Alcohol: directly damages mucosa, Chemotherapy: inhibits epithelial cell replication, H. Pylori.
What is Curling’s ulcer?
Occurs in burn patients.
Loss of skin → loss of fluids, decrease plasma volume → hypotension → decreased mucosal perfusion → mucosal damage.
Any patient with extensive burns are usually put on what drug to prevent Curling’s ulcer?
PPI.
What are Cushing’s ulcers caused by?
Increased intracranial pressure i.e. tumor, hemorrhage → increased vagal stimulation → ↑ Ach to stomach → Excess acid production, gastritis/ulcer.

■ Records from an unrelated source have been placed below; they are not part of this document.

Lemma Load_skips_malformed_lines_witness :
  (@ReadFile (FixtureEnv.unix {[ "/repo/.env" := FixtureEnv.dotenvEquals ]}) "/repo/.env"
     = inl FixtureEnv.dotenvEquals /\
   Forall (fun line => count space line <> 1%nat)
          (gostrings.Split FixtureEnv.dotenvEquals newline)) /\
  @parse.Load (FixtureEnv.unix {[ "/repo/.env" := FixtureEnv.dotenvEquals ]}) "/repo/.env" ∅
    = (∅, None).
Proof.
  assert (Hall : Forall (fun line => count space line <> 1%nat)
                        (gostrings.Split FixtureEnv.dotenvEquals newline)).
  { vm_compute gostrings.Split. repeat (constructor; [vm_compute; discriminate|]). constructor. }
  split; [split; [reflexivity | exact Hall]|].
  exact (@Load_skips_malformed_lines
           (FixtureEnv.unix {[ "/repo/.env" := FixtureEnv.dotenvEquals ]})
           "/repo/.env" FixtureEnv.dotenvEquals ∅ eq_refl Hall).
Defined.

Lemma Load_ignores_inserted_line_witness :
  (Forall (fun x => count newline x = 0%nat)
          (["USE_PROXY true"] ++ "PROXY_MODE = record" :: ["PROXY_PORT 5001"])%list /\
   count space "PROXY_MODE = record" <> 1%nat) /\
  @parse.Load (FixtureEnv.unix
                 {[ "/a" := unlines ["USE_PROXY true"; "PROXY_MODE = record"; "PROXY_PORT 5001"];
                    "/b" := unlines ["USE_PROXY true"; "PROXY_PORT 5001"] ]}) "/a" ∅
  = @parse.Load (FixtureEnv.unix
                 {[ "/a" := unlines ["USE_PROXY true"; "PROXY_MODE = record"; "PROXY_PORT 5001"];
                    "/b" := unlines ["USE_PROXY true"; "PROXY_PORT 5001"] ]}) "/b" ∅.
Proof.
  assert (Hall : Forall (fun x => count newline x = 0%nat)
            (["USE_PROXY true"] ++ "PROXY_MODE = record" :: ["PROXY_PORT 5001"])%list).
  { repeat (constructor; [reflexivity|]). constructor. }
  assert (Hline : count space "PROXY_MODE = record" <> 1%nat) by (vm_compute; discriminate).
  split; [split; [exact Hall | exact Hline]|].
  apply (@Load_ignores_inserted_line
           (FixtureEnv.unix
              {[ "/a" := unlines ["USE_PROXY true"; "PROXY_MODE = record"; "PROXY_PORT 5001"];
                 "/b" := unlines ["USE_PROXY true"; "PROXY_PORT 5001"] ]})
           "/a" "/b" ["USE_PROXY true"] ["PROXY_PORT 5001"] "PROXY_MODE = record" ∅
           Hall Hline).
  - discriminate.
  - reflexivity.
  - reflexivity.
Defined.

Lemma Do_round_trips_the_shared_URL_witness :
  (reqs Fixture.store0 !! 1%positive = Some Fixture.request0 /\
   urls Fixture.store0 !! http.Request.URL Fixture.request0 = Some Fixture.url0) /\
  exists s2 r2,
    run Fixture.echo (Policy.Do Fixture.policy0 1) Fixture.store0
      = Done ((Some (http.Response.mk 200 ∅ (http.mkBody "" None) 1), None), s2) /\
    urls s2 = urls Fixture.store0 /\
    reqs s2 !! 1%positive = Some r2 /\
    http.Request.Host r2 = "localhost:5001" /\
    recordingHeaders (http.Request.Header r2) "https://service.example.com" "record" "abc123".
Proof.
  split; [split; reflexivity|].
  apply (proj1 (Do_round_trips_the_shared_URL Fixture.echo 1 Fixture.store0
                  Fixture.request0 Fixture.url0 eq_refl eq_refl) Fixture.policy0
           (match forwarded (Policy.Do Fixture.policy0 1) Fixture.store0 with
            | Some (_, s1) => s1
            | None => Fixture.store0
            end)
           (http.Response.mk 200 ∅ (http.mkBody "" None) 1) None).
  - vm_compute. reflexivity.
  - reflexivity.
  - reflexivity.
Defined.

What are Stress ulcers caused by?
Shock, sepsis, trauma → ↓ mucosal perfusion → loss of protective barrier of mucous/bicarb.
What is used as prophylactic therapy for Stress ulcers?
Proton pump inhibitors (offered to all ICU patients).
Patients with Chronic gastritis are often _______ until complications develop.
Asymptomatic.
Autoimmune gastritis is also known as?
Pernicious anemia.
Pernicious anemia affects what part of the stomach?
Body/fundus (where parietal cells are located).
Autoimmune gastritis is more common in [M/W].
Women.
Pernicious anemia is associated with what other disease?
Gastric adenocarcinoma.
What is the most common cause of Chronic gastritis?
H. pylori.
What type of bacteria is H. pylori?
Gram negative rod.
H. pylori causes ulcers in what region of the GI tract?
Antrum of stomach.
An important virulence factor of H. pylori is ______. What is the function and what does it cause?
Urease.
Hydrolyzes urea → produces ammonium (alkaline) → protects bacteria from stomach acid and forms ammonium chloride which damages stomach.